Here is a pitfall even veteran traders can fall into. You have a perfectly good working trading method, and you hit a hitch. There could be many reasons for this. Maybe you had a bad day and made an emotional trading decision. Maybe there has been an adjustment in market conditions. Maybe it is just a fluke.
Either way, because you are subject to the Dunning-Kruger Effect, your first move is to second-guess what you are doing. Because you believe your abilities are not up to snuff, you immediately blame your system. You think, “Obviously I do not know what I am doing. I need to go back to the drawing board and change things.”
At this point you launch into an obsessive quest for every flaw in your trading method. You search high and low for a new edge. If you take things to extremes, you might even scrap your entire system. You hunt for a replacement that will never break. This is known in trading as the “search for the Holy Grail.”
The real irony is that sometimes there is nothing wrong with your original trading method. Maybe it needs a minor adjustment—or maybe you just needed to wait for better trading conditions. So you end up creating a huge, expensive mess for yourself, all because you did not believe in your trading abilities.
4. You further crash your self-esteem.
Situations like the one above can lead to intense frustration. In some cases it may get so bad that you feel like quitting trading altogether.
The worst thing is that you are stockpiling a collection of imaginary failures. All of these supposed failures feed into your self-perpetuating belief that you are a failure. The hazard here is that over time, this can gradually erode at your self-esteem more and more. This in turn continues to feed the Dunning-Kruger Effect. After all, if you feel that bad about yourself, there must be a reason, right?
This is a vicious cycle, and it is one which can destroy a trading career.
5. You go on tilt.
When your self-esteem is low, you become prone to emotional behavior. It becomes easy to fly into desperation, rage or hopelessness at the drop of a hat. You lose a couple of trades and suddenly it seems like everything is falling apart. As a result, you may find yourself taking irresponsible gambles to try and win it all back. Or you might just give up and burn through the remainder of your bankroll as a way of throwing in the towel.

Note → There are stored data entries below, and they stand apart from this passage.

Lemma load_files_spec (files : list Path) (start_date end_date : option string) :
  load_files files start_date end_date =
  Ok (frames_read (filter (fun f => negb (date_skipped start_date end_date f)) files)).
Proof.
  induction files as [|file rest IH]; [reflexivity|].
  cbn [load_files filter]. unfold date_skipped at 1.
  rewrite extract_file_date_eq. cbn [Py.bind].
  destruct (before_start start_date (file_date file)); cbn [orb negb]; [exact IH|].
  destruct (after_end end_date (file_date file)); cbn [negb]; [exact IH|].
  rewrite IH. unfold frames_read. cbn [flat_map].
  destruct (read_parquet file); reflexivity.
Qed.

Lemma filter_true {A : Type} (l : list A) : filter (fun _ => true) l = l.
Proof. induction l; simpl; congruence. Qed.

Lemma in_candidates (self : t) (data_type : string) (symbol : option string) (f : Path) :
  In f (candidates self data_type symbol) <->
  ((data_type = "ohlc" /\ In f (glob (ohlc_dir self) "**/*.parquet")) \/
   (data_type = "volatility" /\ In f (glob (vol_dir self) "**/*.parquet")))
  /\ path_matches symbol f = true.
Proof.
  assert (G : forall base,
             In f (sorted
                     match symbol with
                     | Some s =>
                         if truthy_str symbol
                         then filter (fun f => str_contains ("symbol=" ++ s)%string (path_str f))
                                     (glob base "**/*.parquet")
                         else glob base "**/*.parquet"
                     | None => glob base "**/*.parquet"
                     end) <->
             In f (glob base "**/*.parquet") /\ path_matches symbol f = true).
  { intros base. unfold path_matches. split.
    - intros H. apply (Permutation_in _ (Permutation_sym (sorted_perm _))) in H.
      destruct symbol as [s|]; [|tauto].
      destruct (truthy_str (Some s)); [|tauto]. now apply filter_In in H.
    - intros [H1 H2]. apply (Permutation_in _ (sorted_perm _)).
      destruct symbol as [s|]; [|assumption].
      destruct (truthy_str (Some s)); [|assumption]. now apply filter_In. }
  unfold candidates, _find_parquet_files.
  destruct (String.eqb_spec data_type "ohlc") as [->|N1].
  - rewrite G. split; [tauto|]. intros [[[_ H]|[H _]] ?]; [tauto|discriminate].
  - destruct (String.eqb_spec data_type "volatility") as [->|N2].
    + rewrite G. split; [tauto|]. intros [[[H _]|[_ H]] ?]; [discriminate|tauto].
    + simpl. split; [contradiction|]. intros [[[H _]|[H _]] _]; contradiction.
Qed.

(** ** The combination step *)

Lemma combine_frames_no_limit (dfs : list DataFrame) (symbol : option string) :
  combine_frames dfs symbol None =
  filter (symbol_matches symbol) (sort_values (List.concat dfs)).
Proof.
  unfold combine_frames, symbol_matches.
  destruct symbol as [s|]; [|now rewrite filter_true].
  destruct (truthy_str (Some s)); [reflexivity|now rewrite filter_true].
Qed.

Lemma combine_frames_limit (dfs : list DataFrame) (symbol : option string) (n : Z) :
  combine_frames dfs symbol (Some n) =
  if n =? 0 then combine_frames dfs symbol None
  else tail n (combine_frames dfs symbol None).
Proof.
  unfold combine_frames. cbn [truthy_int]. now destruct (n =? 0).
Qed.

Lemma combine_frames_nil (symbol : option string) (limit : option Z) :
  combine_frames [] symbol limit = [].
Proof.
  destruct limit as [n|].
  - rewrite combine_frames_limit, combine_frames_no_limit. cbn [List.concat].
    rewrite sort_values_nil. cbn [filter]. rewrite tail_nil. now destruct (n =? 0).
  - rewrite combine_frames_no_limit. cbn [List.concat]. now rewrite sort_values_nil.
Qed.

Lemma combine_frames_sorted (dfs : list DataFrame) (symbol : option string)
    (limit : option Z) :
  StronglySorted ts_le (combine_frames dfs symbol limit).
Proof.
  assert (H : StronglySorted ts_le (combine_frames dfs symbol None)).
  { rewrite combine_frames_no_limit.
    apply StronglySorted_filter, sort_values_strongly. }
  destruct limit as [n|]; [|exact H].
  rewrite combine_frames_limit. destruct (n =? 0); [exact H|].
  now apply StronglySorted_tail.
Qed.

Lemma in_combine_frames (dfs : list DataFrame) (symbol : option string) (r : Row) :
  In r (combine_frames dfs symbol None) <->
  In r (List.concat dfs) /\ symbol_matches symbol r = true.
Proof.
  rewrite combine_frames_no_limit, filter_In.
  split; intros [H1 H2]; split; try assumption.
  - now apply (Permutation_in _ (Permutation_sym (sort_values_perm _))).
  - now apply (Permutation_in _ (sort_values_perm _)).
Qed.

Lemma in_frames_read (files : list Path) (df : DataFrame) :
  In df (frames_read files) <-> exists f, In f files /\ read_parquet f = Ok df.
Proof.
  unfold frames_read. rewrite in_flat_map. split.
  - intros (f & Hf & H). exists f. split; [assumption|].
    destruct (read_parquet f) as [df'|]; [|contradiction].
    destruct H as [->|[]]. reflexivity.
  - intros (f & Hf & E). exists f. split; [assumption|]. rewrite E. now left.
Qed.

(** ** The two queries as one pipeline *)

Lemma load_files_query (files : list Path) (symbol start_date end_date : option string)
    (limit : option Z) :
  match files with
  | [] => Ok []
  | _ :: _ =>
      (dfs <- load_files files start_date end_date ;;
       match dfs with
       | [] => Ok []
       | _ :: _ => Ok (combine_frames dfs symbol limit)
       end)%result
  end = Ok (query files symbol start_date end_date limit).
Proof.
  unfold query. destruct files as [|f files].
  - cbn. now rewrite combine_frames_nil.
  - rewrite load_files_spec. cbn [Py.bind].
    destruct (frames_read _); [now rewrite combine_frames_nil|reflexivity].
Qed.

Lemma load_ohlc_query (self : t) (symbol start_date end_date : option string)
    (limit : option Z) :
  load_ohlc self symbol start_date end_date limit =
  Ok (query (candidates self "ohlc" symbol) symbol start_date end_date limit).
Proof. unfold load_ohlc. apply load_files_query. Qed.

Lemma load_volatility_query (self : t) (symbol start_date end_date : option string)
    (limit : option Z) :
  load_volatility self symbol start_date end_date limit =
  Ok (query (candidates self "volatility" symbol) symbol start_date end_date limit).
Proof. unfold load_volatility. apply load_files_query. Qed.

(** ** The tail-limit law *)

Lemma query_tail_limit (files : list Path) (symbol start_date end_date : option string)
    (k : Z) :
  0 < k ->
  tail_limit_law (fun limit => Ok (query files symbol start_date end_date limit)) k.
Proof.
  intros Hk. unfold query.
  set (dfs := frames_read _).
  pose proof (combine_frames_sorted dfs symbol None) as Hs.
  set (matched := combine_frames dfs symbol None) in *.
  exists matched, (firstn (List.length matched - Z.to_nat k) matched), (tail k matched).
  assert (E : combine_frames dfs symbol (Some k) = tail k matched).
  { rewrite combine_frames_limit. destruct (Z.eqb_spec k 0); [lia|reflexivity]. }
  repeat split.
  - now rewrite E.
  - now apply tail_pos_length.
  - now apply tail_pos_split.
  - apply StronglySorted_Sorted. now apply StronglySorted_tail.
  - apply StronglySorted_app_le. now rewrite <- tail_pos_split.
Qed.

(** ** Membership in the answer *)

Lemma in_query (files : list Path) (symbol start_date end_date : option string) (r : Row) :
  In r (query files symbol start_date end_date None) <->
  symbol_matches symbol r = true /\
  exists f df, In f files /\ date_skipped start_date end_date f = false /\
               read_parquet f = Ok df /\ In r df.
Proof.
  unfold query. rewrite in_combine_frames, in_concat. split.
  - intros [(df & Hdf & Hr) Hm]. split; [assumption|].
    apply in_frames_read in Hdf. destruct Hdf as (f & Hf & E).
    apply filter_In in Hf. destruct Hf as [Hf Hd].
    exists f, df. repeat split; try assumption. now apply negb_true_iff.
  - intros [Hm (f & df & Hf & Hd & E & Hr)]. split; [|assumption].
    exists df. split; [|assumption]. apply in_frames_read. exists f.
    split; [|assumption]. apply filter_In. split; [assumption|].
    now apply negb_true_iff.
Qed.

Conclusion: The Dunning-Kruger Effect Is a Stealthy Killer of Traders
Whether you overestimate or underestimate your abilities, the Dunning-Kruger Effect can have serious consequences. You dive into investments you cannot afford or refuse to take any risks at all. This can go on for any period of time: days, weeks, months, years, or even a lifetime. It impacts both new and veteran traders. Because your emotions can easily get tangled into the Dunning-Kruger Effect, they can blind you to the truth of what is really going on.
My best recommendation for avoiding this pitfall is to trust your statistics. If your statistics support your abilities, you have every reason to believe in them—even if you have self-esteem issues or you are a perfectionist. If your statistics do not support your abilities, you are not ready to trade, no matter how much you admire yourself.
If you do hit an unexpected snag when you are trading, do not make assumptions about the cause. Yes, it could point toward your abilities being at fault, but it could also have something to do with market context, emotions, or another factor. Troubleshoot the problem with care, and do not take any drastic steps unless you have a justifiable, data-driven reason to do so. Err on the side of caution, but do not stand in your own way when you do have the skills to profit.